Una storia vera. La storia di una ragazza che esce dal tunnel dell’anoressia grazie al supporto psicologico di un’amica. È un messaggio positivo quello lanciato da Margherita De Bac attraverso le pagine del suo primo libro “Per fortuna c’erano i pinoli”. Un romanzo (in libreria dal 17 gennaio) commovente che racconta una storia d’amore e d’amicizia, quella fra la protagonista ventiquattrenne Domitilla e Lucia, brillante avvocato quarantenne. La scrittrice romana Margherita De Bac è giornalista del “Corriere della Sera” e, grazie al bagaglio d’esperienze costruito negli anni scrivendo di tematiche legate a sanità, medicina e bioetica sul quotidiano e i settimanali “Sette” e “Io Donna”, è riuscita a mettere nero su bianco un racconto non medico, ma altrettanto utile a chi soffre di malattie come l’anoressia. 

Da dov’è nata l’idea di questo titolo?

“Per la protagonista del libro, la giovane Domitilla, raccogliere i pinoli nel parco costituisce, in una certa fase della sua vita, una salvezza. Non posso dire perché i pinoli diventano così importanti altrimenti rischio che svanisca la curiosità di scoprirlo da soli, leggendo le pagine del libro. Non nascondo che i pinoli piacciono molto anche a me. Sono un frutto esclusivo, difficile da conquistare, chiusi nel loro guscio e protetti dalla pigna. Ho pensato, e spero, che avrebbero portato fortuna anche a me”.

Il libro è tratto da una storia vera. Una sfida importante raccontarla, trattandosi di un tema delicato…

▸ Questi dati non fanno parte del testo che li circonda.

(* ===== verification/CalvinLocks.v ===== *)
(** * Calvin: the lock manager

    src/calvin/src_calvin/scheduler/deterministic_lock_manager.{h,cc} and
    lock_manager.h.  A transaction requests all its locks at once; the requests
    of a key wait in a queue in the order of the transactions. *)

From Stdlib Require Import Ascii.
From S2P Require Import Prelude CalvinTxn.

(** The modes of requests; [UNLOCKED] is never one. *)
Inductive LockMode := READ | WRITE.

#[global] Instance LockMode_eq_dec : EqDecision LockMode.
Proof. solve_decision. Defined.

Record LockRequest := mkLockRequest { lr_mode : LockMode; lr_txn : TxnProto }.

(** A key and its queue. *)
Notation KeysList := (Key * list LockRequest)%type (only parsing).

(** [lock_table_] has a list for each hash value; an absent one is empty. *)
Record LockManager := mkLM {
  lock_table : gmap Z (list (Key * list LockRequest));
  ready_txns : list TxnProto;
  txn_waits : gmap TxnProto Z
}.

Notation TABLE_SIZE := 1000000%Z (only parsing).

(** [char] is signed. *)
Fixpoint hash_from (hash : Z) (key : string) : Z :=
  match key with
  | EmptyString => hash
  | String c key =>
      let b := Z.of_nat (nat_of_ascii c) in
      hash_from (u64 (Z.lxor hash (u64 (if (b <? 128)%Z then b else b - 256)) * 16777619)) key
  end.

Definition Hash (key : Key) : Z := i32 (hash_from 2166136261 key mod TABLE_SIZE).

Definition bucket (m : LockManager) (key : Key) : list (Key * list LockRequest) := default [] (lock_table m !! Hash key).

(** The search for the [KeysList] of [key]: its queue. *)
Fixpoint find_key (key : Key) (l : list (Key * list LockRequest)) : option (list LockRequest) :=
  match l with
  | [] => None
  | (k, rs) :: l => if decide (k = key) then Some rs else find_key key l
  end.

(** The queue of [key] becomes [rs]; a new [KeysList] is added at the end. *)
Fixpoint store_key (key : Key) (rs : list LockRequest) (l : list (Key * list LockRequest)) : list (Key * list LockRequest) :=
  match l with
  | [] => [(key, rs)]
  | (k, rs') :: l => if decide (k = key) then (k, rs) :: l else (k, rs') :: store_key key rs l
  end.

Fixpoint erase_key (key : Key) (l : list (Key * list LockRequest)) : list (Key * list LockRequest) :=
  match l with
  | [] => []
  | (k, rs) :: l => if decide (k = key) then l else (k, rs) :: erase_key key l
  end.

Definition set_bucket (m : LockManager) (key : Key) (l : list (Key * list LockRequest)) : LockManager :=
  mkLM (<[Hash key := l]> (lock_table m)) (ready_txns m) (txn_waits m).

Section lock_manager.
Context (IsLocal : Key → bool).

(** The body of the two loops of [Lock] for a key: the request is made unless the
    transaction has made one already; a write waits for any request before it, a
    read for a write. *)
Definition request (mode : LockMode) (txn : TxnProto) (x : LockManager * Z) (key : Key) : LockManager * Z :=
  let '(m, not_acquired) := x in
  if IsLocal key then
    let requests := default [] (find_key key (bucket m key)) in
    if decide (lr_txn <$> last requests = Some txn) then (m, not_acquired)
    else
      let requests' := requests ++ [mkLockRequest mode txn] in
      let waits := match mode with
                   | WRITE => (1 <? length requests')%nat
                   | READ => existsb (λ r, bool_decide (lr_mode r = WRITE)) requests'
                   end in
      (set_bucket m key (store_key key requests' (bucket m key)), if waits then not_acquired + 1 else not_acquired)
  else (m, not_acquired).

Definition Lock (m : LockManager) (txn : TxnProto) : LockManager * Z :=
  let '(m, not_acquired) := foldl (request WRITE txn) (m, 0) (read_write_set txn) in
  let '(m, not_acquired) := foldl (request READ txn) (m, not_acquired) (read_set txn) in
  (if (0 <? not_acquired)%Z then mkLM (lock_table m) (ready_txns m) (<[txn := not_acquired]> (txn_waits m))
   else mkLM (lock_table m) (ready_txns m ++ [txn]) (txn_waits m), not_acquired).

(** The requests before the one of [txn], that one and the ones after it. *)
Fixpoint seek (txn : TxnProto) (rs : list LockRequest) : option (list LockRequest * LockRequest * list LockRequest) :=
  match rs with
  | [] => None
  | r :: rs =>
      if decide (lr_txn r = txn) then Some ([], r, rs)
      else x ← seek txn rs; let '(before, target, after) := x in Some (r :: before, target, after)
  end.

Fixpoint leading_reads (rs : list LockRequest) : list TxnProto :=
  match rs with
  | r :: rs => match lr_mode r with READ => lr_txn r :: leading_reads rs | WRITE => [] end
  | [] => []
  end.

Definition new_owners (before : list LockRequest) (target : LockRequest) (after : list LockRequest) : list TxnProto :=
  let write_requests_precede_target := existsb (λ r, bool_decide (lr_mode r = WRITE)) before in
  match after with
  | [] => []
  | it :: _ =>
      if bool_decide (before = []) &&
         (bool_decide (lr_mode target = WRITE) || bool_decide (lr_mode target = READ) && bool_decide (lr_mode it = WRITE))
      then (if decide (lr_mode it = WRITE) then [lr_txn it] else []) ++ leading_reads after
      else if negb write_requests_precede_target && bool_decide (lr_mode target = WRITE) && bool_decide (lr_mode it = READ)
      then leading_reads after
      else []
  end.

(** A lock is granted to [owner]. *)
Definition grant (m : LockManager) (owner : TxnProto) : LockManager :=
  let w := default 0 (txn_waits m !! owner) - 1 in
  if (w =? 0)%Z then mkLM (lock_table m) (ready_txns m ++ [owner]) (delete owner (txn_waits m))
  else mkLM (lock_table m) (ready_txns m) (<[owner := w]> (txn_waits m)).

(** [Release(key, txn)]; [Panic] where the search for the key finds nothing, and
    its end is used. *)
Definition Release_key (txn : TxnProto) (m : LockManager) (key : Key) : outcome LockManager :=
  match find_key key (bucket m key) with
  | None => Panic
  | Some requests =>
      match seek txn requests with
      | None => Ret m
      | Some (before, target, after) =>
          let m := foldl grant m (new_owners before target after) in
          Ret (match before ++ after with
               | [] => set_bucket m key (erase_key key (bucket m key))
               | rs => set_bucket m key (store_key key rs (bucket m key))
               end)
      end
  end.

Definition Release (m : LockManager) (txn : TxnProto) : outcome LockManager :=
  let release := λ m key, if IsLocal key then Release_key txn m key else Ret m in
  m ← for_each release m (read_set txn);
  for_each release m (read_write_set txn).

End lock_manager.

Notation new_lock_manager := (mkLM ∅ [] ∅) (only parsing).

“Si tratta di una storia vera che rispecchia le esperienze di tante famiglie. Sono reali i protagonisti, anche se romanzati. Al centro c’è l’anoressia che viene trattata in modo morbido, non medicalizzato attraverso gli intrecci di personaggi e di circostanze che appartengono alla quotidianità di ognuno. Per me scrivere un romanzo è stata proprio una sfida. Ho voluto provare a tirarmi fuori dal cliché di giornalista che si occupa di sanità e salute e solo di quello. Dal ’90 per il Corriere della Sera mi occupo di questi temi e vengo considerata ‘la specialista’. Volevo vedere se ero capace di fare altro e, soprattutto, se ero capace di scrivere oltre la notizia del giorno”.

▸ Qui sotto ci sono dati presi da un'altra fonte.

(** How the number of waiting requests changes when the queue of [k] does. *)
Lemma count_upd Q k q o : txn_ok o → k ∈ lock_keys o → (blocked k q o = true → blocked k (Q k) o = true) →
  count (upd Q k q) o = count Q o - (if blocked k (Q k) o && negb (blocked k q o) then 1 else 0).
Proof.
  intros Hok Hk Hmono. assert (∀ k', k' ≠ k → upd Q k q k' = Q k') as Hne by (intros k' ?; unfold upd; by rewrite decide_False).
  assert (upd Q k q k = q) as Heq by (unfold upd; by rewrite decide_True). destruct (blocked k q o) eqn:Hq.
  - rewrite (Hmono eq_refl). simpl. rewrite Z.sub_0_r. apply count_ext. intros k' _. destruct (decide (k' = k)) as [->|]; [|by rewrite Hne].
    by rewrite Heq, Hq, (Hmono eq_refl).
  - destruct (blocked k (Q k) o) eqn:HQ; simpl.
    + unfold count, waiting_keys. rewrite (filter_one_less (λ k, blocked k (Q k) o = true) (λ k', blocked k' (upd Q k q k') o = true) (lock_keys o) k); [lia|by apply lock_keys_NoDup|done|done|..].
      * by rewrite Heq, Hq.
      * intros k' Hk'. by rewrite Hne.
    + rewrite Z.sub_0_r. apply count_ext. intros k' _. destruct (decide (k' = k)) as [->|]; [|by rewrite Hne]. by rewrite Heq, Hq, HQ.
Qed.

Lemma grants_spec owners : NoDup owners → ∀ m,
  lock_table (foldl grant m owners) = lock_table m ∧
  ready_txns (foldl grant m owners) = ready_txns m ++ filter (λ o, default 0 (txn_waits m !! o) = 1) owners ∧
  ∀ o, txn_waits (foldl grant m owners) !! o =
    if decide (o ∈ owners) then (if decide (default 0 (txn_waits m !! o) = 1) then None else Some (default 0 (txn_waits m !! o) - 1))
    else txn_waits m !! o.
Proof.
  induction 1 as [|o owners Ho Hnd IH]; intros m; [by rewrite app_nil_r|]. simpl. destruct (IH (grant m o)) as (-> & -> & Hw).
  assert (lock_table (grant m o) = lock_table m) as -> by (unfold grant; by case_match).
  assert (∀ o', o' ≠ o → txn_waits (grant m o) !! o' = txn_waits m !! o') as Hother.
  { intros o' Hne. unfold grant. case_match; simpl; [by rewrite lookup_delete_ne|by rewrite lookup_insert_ne]. }
  split; [done|]. split.
  - rewrite filter_cons. rewrite (list_filter_ext_in (λ o0, default 0 (txn_waits (grant m o) !! o0) = 1) (λ o0, default 0 (txn_waits m !! o0) = 1)).
    2: { intros o' Ho'. rewrite Hother; [done|]. by intros ->. }
    unfold grant. destruct (Z.eqb_spec (default 0 (txn_waits m !! o) - 1) 0); simpl.
    + rewrite decide_True by lia. by rewrite <- app_assoc.
    + by rewrite decide_False by lia.
  - intros o'. rewrite Hw. destruct (decide (o' = o)) as [->|Hne].
    + rewrite (decide_False (P := o ∈ owners)) by done. rewrite (decide_True (P := o ∈ o :: owners)) by (by left). unfold grant.
      destruct (Z.eqb_spec (default 0 (txn_waits m !! o) - 1) 0); simpl.
      * rewrite lookup_delete_eq. by rewrite decide_True by lia.
      * rewrite lookup_insert_eq. by rewrite decide_False by lia.
    + rewrite Hother by done. destruct (decide (o' ∈ owners)); [by rewrite (decide_True (P := o' ∈ o :: owners)) by (by right)|].
      rewrite (decide_False (P := o' ∈ o :: owners)); [done|]. by intros [?|?]%elem_of_cons.
Qed.

Definition without t q : list TxnProto := filter (λ o, o ≠ t) q.

Lemma without_split t pre post : NoDup (pre ++ t :: post) → without t (pre ++ t :: post) = pre ++ post.
Proof.
  intros (_ & Hdis & [Ht _]%NoDup_cons)%NoDup_app. unfold without. rewrite filter_app, filter_cons, decide_False by naive_solver.
  rewrite !filter_all; [done|..]; apply Forall_forall; intros o Ho ->; [done|]. apply (Hdis t Ho). by left.
Qed.

Lemma drop_ahead t q : t ∈ q → q = ahead t q ++ t :: drop (S (length (ahead t q))) q.
Proof.
  induction q as [|x q IH]; [by intros ?%elem_of_nil|]. intros [->|Ht]%elem_of_cons; simpl; [by rewrite decide_True|].
  destruct (decide (x = t)) as [->|]; [done|]. simpl. f_equal. by apply IH.
Qed.

(** What a release changes: the transactions that become ready. *)
Definition released A Q Q' (news : list TxnProto) : Prop :=
  NoDup news ∧ (∀ o, o ∈ news ↔ o ∈ A ∧ 0 < count Q o ∧ count Q' o = 0) ∧ ∀ o, o ∈ A → count Q' o ≤ count Q o.

Lemma count_nonneg Q o : 0 ≤ count Q o.
Proof. unfold count. lia. Qed.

Nel romanzo si parla di sentimenti, amicizia e amore. È possibile nutrirsi di questo cibo per superare l’anoressia?

“Non bastano i sentimenti, ma sono importanti come in tutti i momenti della vita. Io credo molto ai sentimenti e alla capacità guaritrice e non mi sono mai lasciata convincere dal pessimismo di chi sostiene ad esempio che l’amicizia non esiste e che l’amore prima o poi evapora. Sono una sognatrice, non diffido del prossimo (purtroppo…) e sono convinta che emozioni e sentimenti siano necessari per sopravvivere. Domitilla non solo sopravvive. Oggi si sveglia la mattina e può dire di sentirsi felice. Per ottenere questa conquista è stata fondamentale una psicoterapeuta che ha saputo farle comprendere i meccanismi della sua rinuncia al cibo e limitarne i danni. Domitilla lotterà sempre per difendere questa conquista e magari avrà altre fasi down. Però adesso è consapevole che può correre ai ripari”.

Qual è il messaggio che vuole lanciare attraverso le pagine del libro?

“I disturbi del comportamento alimentare sono molto diffusi tra i giovani. Ne ho conosciuti tanti per lavoro e perché non è raro imbattersi in questi ragazzi speciali. Ho sempre pensato che i genitori siano ingiustamente colpevolizzati e che la responsabilità non vada attribuita a loro. Se sbagliano lo fanno in modo involontario convinti di educare e dare amore nel modo migliore. So che mi attirerò le critiche degli psichiatri che certo dal libro non escono benissimo. Ripeto. Non ho la presunzione di stabilire cosa bisogna e non bisogna fare nell’accostarsi a questi giovani però in tanti propongono terapie inutili e dispendiose per le famiglie. Un altro messaggio. Il secondo messaggio. L’anoressia si può superare. Basta accettare l’idea che sarà una compagna stabile nella nostra vita. L’obiettivo è fare in modo che non metta più paura. Un’invitata a tavola alla quale non rivolgiamo la parola”.